/wsf-web-scraper

A web scraper tool to get data for evaluating Wellcome impact.

Primary LanguagePython

wsf-web-scraper

genericSpider

A web scraper tool to get data for evaluating Wellcome impact.

Development

To bring up the development environment using docker:

  1. Start a clean postgres DB:
    docker-compose up -d
    
  2. Build the base image
    make base_image
    

Then, to run a scraper from your local repo, run:

./docker_run.sh ./entrypoint.sh SPIDER_TO_RUN

where SPIDER_TO_RUN is one of:

  • who_iris
  • gov_uk
  • nice
  • unicef
  • msf
  • parliament

If you need to run outside docker, Dockerfile.base and entrypoint.sh should point you in the right direction.

Testing

To run tests, first bring up the development environment as above.

Then, run:

./docker_run.sh python -m unittest discover -s /pwd/tests

Usage

To deploy this scraper yourself, see the wiki: https://github.com/wellcometrust/wsf-web-scraper/wiki

This scraper can also be deployed more easily using Docker.

Output Formatting

The outputed file is meant to contain a number a different fields, which can vary depending on the scraper provider.

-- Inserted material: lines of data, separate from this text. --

(* ===== verification/GemSync.v ===== *)
(** * Cache maintenance of GEM buffers (rknpu_gem.c)

    rknpu_gem_sync_ioctl and its helpers: the list of cache maintenance calls an
    ioctl makes, and the bytes of the buffer that they cover. *)

From S2P Require Import Prelude Ledger Mapping Config Domain Mm Sg Gem GemLife.

Inductive sync_dir := ToDevice | FromDevice.
#[export] Instance sync_dir_eq : EqDecision sync_dir.
Proof. solve_decision. Defined.

(** The calls: dma_sync_single_range_for_device or _for_cpu on the DRM device or
    on the device without IOMMU ([fake]), dma_sync_sg_for_device or _for_cpu,
    and dcache_clean_poc or dcache_inval_poc. *)
Inductive sync_op :=
  | SyncRange (fake : bool) (dir : sync_dir) (addr offset size : Z)
  | SyncSg (dir : sync_dir) (sgt : list sg_entry)
  | CachePoc (dir : sync_dir) (start stop : Z).

(** struct rknpu_mem_sync. *)
Record gem_sync_args := { gy_flags : Z; gy_obj_addr : Z; gy_offset : Z; gy_size : Z }.

Definition dir_flag (d : sync_dir) : Z :=
  match d with ToDevice => RKNPU_MEM_SYNC_TO_DEVICE | FromDevice => RKNPU_MEM_SYNC_FROM_DEVICE end.

(** The two [if (flags & RKNPU_MEM_SYNC_...)] of every place. *)
Definition sync_both (flags : Z) (op : sync_dir -> sync_op) : list sync_op :=
  (if has_flag flags RKNPU_MEM_SYNC_TO_DEVICE then [op ToDevice] else []) ++
  (if has_flag flags RKNPU_MEM_SYNC_FROM_DEVICE then [op FromDevice] else []).

(** The loop of rknpu_cache_sync_with_sg: the calls, then length and offset. *)
Fixpoint cache_sync_entries (base flags : Z) (sgs : list sg_entry) (length offset : Z)
  : list sync_op * Z * Z :=
  match sgs with
  | [] => ([], length, offset)
  | s :: sgs =>
      let start := u64 (base + s_phys s) in
      let fits := u64 (offset + length) <=? s_length s in
      let cache_length := if fits then length else u64 (s_length s - offset) in
      let ops := sync_both flags (fun d => CachePoc d start (u64 (start + cache_length))) in
      let length := if fits then 0 else u64 (length - cache_length) in
      if length =? 0 then (ops, length, 0)
      else let '(ops', length, offset) := cache_sync_entries base flags sgs length 0 in
           (ops ++ ops', length, offset)
  end.

(** The loop over the DDR part; [len] is the length of the entries passed. *)
Fixpoint sync_sg_loop (flags : Z) (sgs : list sg_entry) (len offset length : Z) : list sync_op :=
  match sgs with
  | [] => []
  | s :: sgs =>
      if length =? 0 then []
      else
        let len := u64 (len + s_length s) in
        if len <=? offset then sync_sg_loop flags sgs len offset length
        else
          let sg_left := u64 (len - offset) in
          let sg_offset := u64 (s_length s - sg_left) in
          let size := if length <? sg_left then length else sg_left in
          sync_both flags (fun d => SyncRange true d (s_phys s) sg_offset size) ++
          sync_sg_loop flags sgs len (u64 (offset + size)) (u64 (length - size))
  end.

Section Sync.
Context {BO : BitmapOps} {iommu : IommuDomain} (no_gki : bool) (gd : gem_device).

Definition rknpu_cache_sync_with_sg (o : rknpu_gem_object) (flags length offset : Z)
  : list sync_op * Z * Z :=
  cache_sync_entries (gd_nbuf_base_io gd) flags
    (default [] (gd_cache_sgt gd (cache_sgt_index (go_core_mask o)))) length offset.

(** The cache part of an object: where the CPU sees it, and its size. *)
Definition cache_view (t : rknpu_cache_type) (mm : rknpu_mm) (o : rknpu_gem_object) : Z * Z :=
  match t with
  | RKNPU_CACHE_SRAM =>
      let start := match go_sram_obj o with Some m => range_start m | None => 0 end in
      (u64 (gd_sram_base_io gd + u32 (start * chunk_size mm)), go_sram_size o)
  | RKNPU_CACHE_NBUF => (u64 (gd_nbuf_base_io gd), go_nbuf_size o)
  end.

(** The calls, and what is left of length and offset. *)
Definition rknpu_cache_sync (t : rknpu_cache_type) (mm : rknpu_mm) (o : rknpu_gem_object)
    (flags length offset : Z) : list sync_op * Z * Z :=
  let '(start, cache_size) := cache_view t mm o in
  if cache_size <=? offset then ([], length, u64 (offset - cache_size))
  else if negb (go_cache_with_sgt o) then
    let fits := u64 (offset + length) <=? cache_size in
    let cache_length := if fits then length else u64 (cache_size - offset) in
    (sync_both flags (fun d => CachePoc d start (u64 (start + cache_length))),
     if fits then 0 else u64 (length - cache_length), 0)
  else rknpu_cache_sync_with_sg o flags length offset.

(** The branch for buffers whose pages need not be contiguous; [None]: the
    object has no scatter table. *)
Definition sync_noncontiguous (mm : rknpu_mm) (o : rknpu_gem_object) (a : gem_sync_args)
  : option (list sync_op) :=
  let flags := gy_flags a in
  let whole := match go_sgt o with
               | Some sgt => sync_both flags (fun d => SyncSg d sgt)
               | None => []
               end in
  let '(ops, length, offset) :=
    if no_gki && (0 <? go_sram_size o)
    then rknpu_cache_sync RKNPU_CACHE_SRAM mm o flags (gy_size a) (gy_offset a)
    else if no_gki && (0 <? go_nbuf_size o)
    then rknpu_cache_sync RKNPU_CACHE_NBUF mm o flags (gy_size a) (gy_offset a)
    else ([], gy_size a, gy_offset a) in
  match go_sgt o with
  | None => None
  | Some sgt => Some (whole ++ ops ++ sync_sg_loop flags sgt 0 offset length)
  end.

(** [None]: the domain switch waits for ever, or a bad pointer is read. *)
Definition rknpu_gem_sync_ioctl (a : gem_sync_args) (w : gem_world)
  : option (Z * list sync_op * gem_world) :=
  if gy_obj_addr a =? 0 then Some (-EINVAL, [], w)
  else
    match gem_objs w !! gy_obj_addr a with
    | None => None
    | Some o =>
        if negb (has_flag (go_flags o) RKNPU_MEM_CACHEABLE) then Some (-EINVAL, [], w)
        else
          match domain_get_switch (go_iommu_domain_id o) w with
          | None => None
          | Some (ret, w) =>
              if negb (ret =? 0) then Some (-EINVAL, [], w)
              else
                let ops :=
                  if negb (has_flag (go_flags o) RKNPU_MEM_NON_CONTIGUOUS)
                  then Some (sync_both (gy_flags a)
                         (fun d => SyncRange false d (go_dma_addr o) (gy_offset a) (gy_size a)))
                  else sync_noncontiguous (sram_mm w) o a in
                option_map (fun ops => (0, ops, domain_release w)) ops
          end
    end.
End Sync.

It will always have the following attributes, though:

Unique Attribute Description
title a string containing the document title
* uri the url of the document
pdf the name of the file
sections a json object of section names, containing the text extracted from matching sections
keywords a json object of keywords, containing the text extracted from matching text
* hash a md5 digest of the file
provider the provider from where the file has been downloaded
date_scraped the date (YYYYMMDD) when the article has been scraped

Some providers will have additional parameters:

WHO

Attribute Description
year the publication year of the document
types an array containing the WHO type associated with the document
subjects an array containing the WHO subjects of the document
authors an array containing the authors (from WHO)

Nice

Attribute Description
year the publication year of the document

Parliament

Attribute Description
year the publication year of the document
types the type of the document